This became a catalyst for our next show, The Other Side, at Project Arts Centre in 2003, and also influenced the staging of my autobiographical show, Play About My Dad, also in Project in 2006. However, both of these shows were in a traditional venue and Tara kept coming back to the idea of using a real place with different rooms. She describes wanting the experience to be "like a computer game", where there is structure and narrative but also elements of choice and interactivity.

Eventually, in 2006, we were able to start developing just such a site-specific project and commissioned playwright Ioanna Anderson, whose work we both admired, to write the script. The first thing was to find the site - somewhere that inspired both Ioanna and Tara and had enough space to move an audience around and show them different things.

Various spaces were considered, but in the end apartments interested us most. "We were all aware of the changes in Dublin and that it had not been an apartment city," Ioanna recalls, "so this felt interesting, particularly as some apartments felt old already. We all thought this was interesting territory." Tara felt the Georgian house was historical, while the apartments were "very now" and seemed to open up "lots of possible paths".

It's one thing working with a site-specific venue, but what we also knew, from my experience of writing The Other Side, is that it's tough beginning with a structural concept. A play often starts from a story, an event or a character, but this project started with a space and a spatial idea. Ioanna remembers thinking that the space would dictate the terms of the piece, "not the characters so much - because you can still have a wide spectrum of people in any one place - but their concerns and issues. The place effectively chooses the play." So if the real place offered a specific identity, at the same time it also gave us the opportunity to work with Tara's ideas around perspective.

These ideas involved using concurrent or parallel action, which meant the spectator's understanding of characters would depend on which room they went into and what they saw at any one time. As action is not repeated, this understanding (or perspective) would necessarily be different from that of other audience members who had not seen the same thing.

Working in this way would involve taking a small audience, divided into smaller groups. It would also mean limited audience capacity, and we realised from the outset that we would need multiple performances. Ioanna noted that day and evening have completely different atmospheres in a real place and suggested having two distinct shows to reflect this. It made sense to connect the characters to a specific time-frame, but we felt the separate plays should stand alone (so people didn't have to buy two tickets), and this was the evolution of the discrete daytime and night-time plays.

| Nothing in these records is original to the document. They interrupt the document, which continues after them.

(* ===== verification/HintsThm.v ===== *)
(** * Router hints: every hint has one result

    Every action of an envelope is reported exactly once, the accepted ones are what the core
    was given, and a router cannot grow what is remembered about warnings. *)

From Stdlib Require Import ZArith Lia.
From S2P Require Import Prelude Types State CoreBase RemoteSources RemoteMain Hints.

(** Only the log of issues may differ. *)
Definition same_but_issues (s s' : HintState) : Prop :=
  h_core s' = h_core s ∧ h_errors s' = h_errors s ∧ h_reports s' = h_reports s ∧ h_closed s' = h_closed s.
#[export] Instance same_but_issues_preorder : PreOrder same_but_issues.
Proof.
  split; [by intros s|]. intros s1 s2 s3 (? & ? & ? & ?) (? & ? & ? & ?).
  unfold same_but_issues. split_and!; congruence.
Qed.
Definition action_id_of (raw : Value) : option string :=
  match getattr raw "action_id" with VStr id => Some id | _ => None end.

(** ** Parsing *)

Lemma warn_once_same issue s : wp (warn_once issue) (λ _, same_but_issues s) (λ _ _, False) s.
Proof. unfold warn_once. wp. by case_decide; wp. Qed.
Lemma warn_version_same supported received issue s :
  wp (warn_version_mismatch supported received issue) (λ _, same_but_issues s) (λ _ _, False) s.
Proof. unfold warn_version_mismatch. destruct (is_string _ _); [by wp|]. apply warn_once_same. Qed.

Section Parser.
Context {Hint : Type} (types : gmap string (@HintType Hint)).

(** A hint comes from the parser of a supported type; a rejection is of the action. *)
Definition answers (message_id : option string) (raw : Value) (r : Hint + HintResult) : Prop :=
  match r with
  | inl hint => ∃ action_type hint_type payload,
      types !! action_type = Some hint_type ∧ ht_parse hint_type (action_id_of raw) payload = Ret hint
  | inr result => ∃ action_type reason,
      result = mkHintResult (action_id_of raw) action_type REJECTED (Some reason) None message_id
  end.
Lemma parse_action_answers raw message_id s :
  wp (parse_action types raw message_id) (λ r s', same_but_issues s s' ∧ answers message_id raw r) (λ _ _, False) s.
Proof.
  assert (∀ action_id action_type reason supported s1,
    action_id = action_id_of raw → same_but_issues s s1 →
    wp (r ← reject_hint action_id action_type reason message_id supported; mret (inr r))
      (λ r s', same_but_issues s s' ∧ answers message_id raw r) (λ _ _, False) s1) as Hrej.
  { intros action_id action_type reason supported s1 -> Hs. unfold reject_hint. wp.
    eapply wp_mono; [apply warn_once_same| |done]. intros [] s2 H2. wp.
    split; [by etransitivity|]. by eexists _, _. }
  assert (same_but_issues s s) as Hrefl by done. revert Hrej. unfold parse_action, action_id_of.
  destruct raw as [|b|n|x|l|m|fields|]; intros Hrej; try by apply Hrej.
  destruct (getattr (VStruct fields) "action_id") as [|b|n|action_id|l|m|fs|] eqn:Hid; try by apply Hrej.
  destruct (getattr (VStruct fields) "action_type") as [|b|n|action_type|l|m|fs|]; try by apply Hrej.
  destruct (types !! action_type) as [hint_type|] eqn:Ht; [|by apply Hrej].
  wp. eapply wp_mono; [apply warn_version_same| |done]. intros [] s1 H1.
  destruct (getattr (VStruct fields) "payload") as [|b|n|x|l|payload|fs|]; try by apply Hrej.
  destruct (ht_parse hint_type (Some action_id) payload) as [hint|e] eqn:Hp; [|by destruct e; apply Hrej].
  wp. split; [done|]. exists action_type, hint_type, payload. by unfold action_id_of; rewrite Hid.
Qed.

THIS WAS A large undertaking, and Tara recalls when working on the script that "we needed coloured pens and maps of the apartment just to get our heads around who was where and which audience was seeing what. There was a lot of making story maps on the kitchen floor and being different characters."

She remembers having a breakthrough once she and Ioanna started using "my children's coloured bricks" to stand-in for the characters. "It was the realisation that the shows had to be mapped out visually, because they were 3D. Once we did this we were able to imagine it from the different points of view."

Meanwhile Ioanna was also caught up in creating the world of the apartment. For her the "sexiest thing" at the outset was "not having things join up - I would have liked to push that further so that there was no arc and just these layers of the apartment, with no linear narrative, less writing. But I think we would have needed more actors for that." She is "not so interested in plot, or in things that are hidden and then revealed. I can never think of enough of that kind of thing." It became evident that creating lots of plot didn't help the fragmented nature of the piece but that the show needed strong characters and stories.

When looking for these, the city centre and all the new apartments made Ioanna think about both the loneliness and the glamour of city living. Tara agreed there was something shiny and new about apartment living, but it could also be depressing. Initially, Ioanna was inclined to "work against the glamour idea". She recalls that in 2006, when we found the original workshop apartment, Dublin was still booming and property was an obsession. "Everything looked good to people, even that apartment, which was actually quite crappy; it was on street level and men peed against the bedroom windows; there was a rat on the patio."

Workshopping the developing script served to highlight what was working and what wasn't, as well as making us all familiar with the technical needs of the space. Tara was always interested to know how the space was impacting on the characters. As Ioanna notes, "the first workshop was about seeing if the characters fitted and whether they had enough action in their stories".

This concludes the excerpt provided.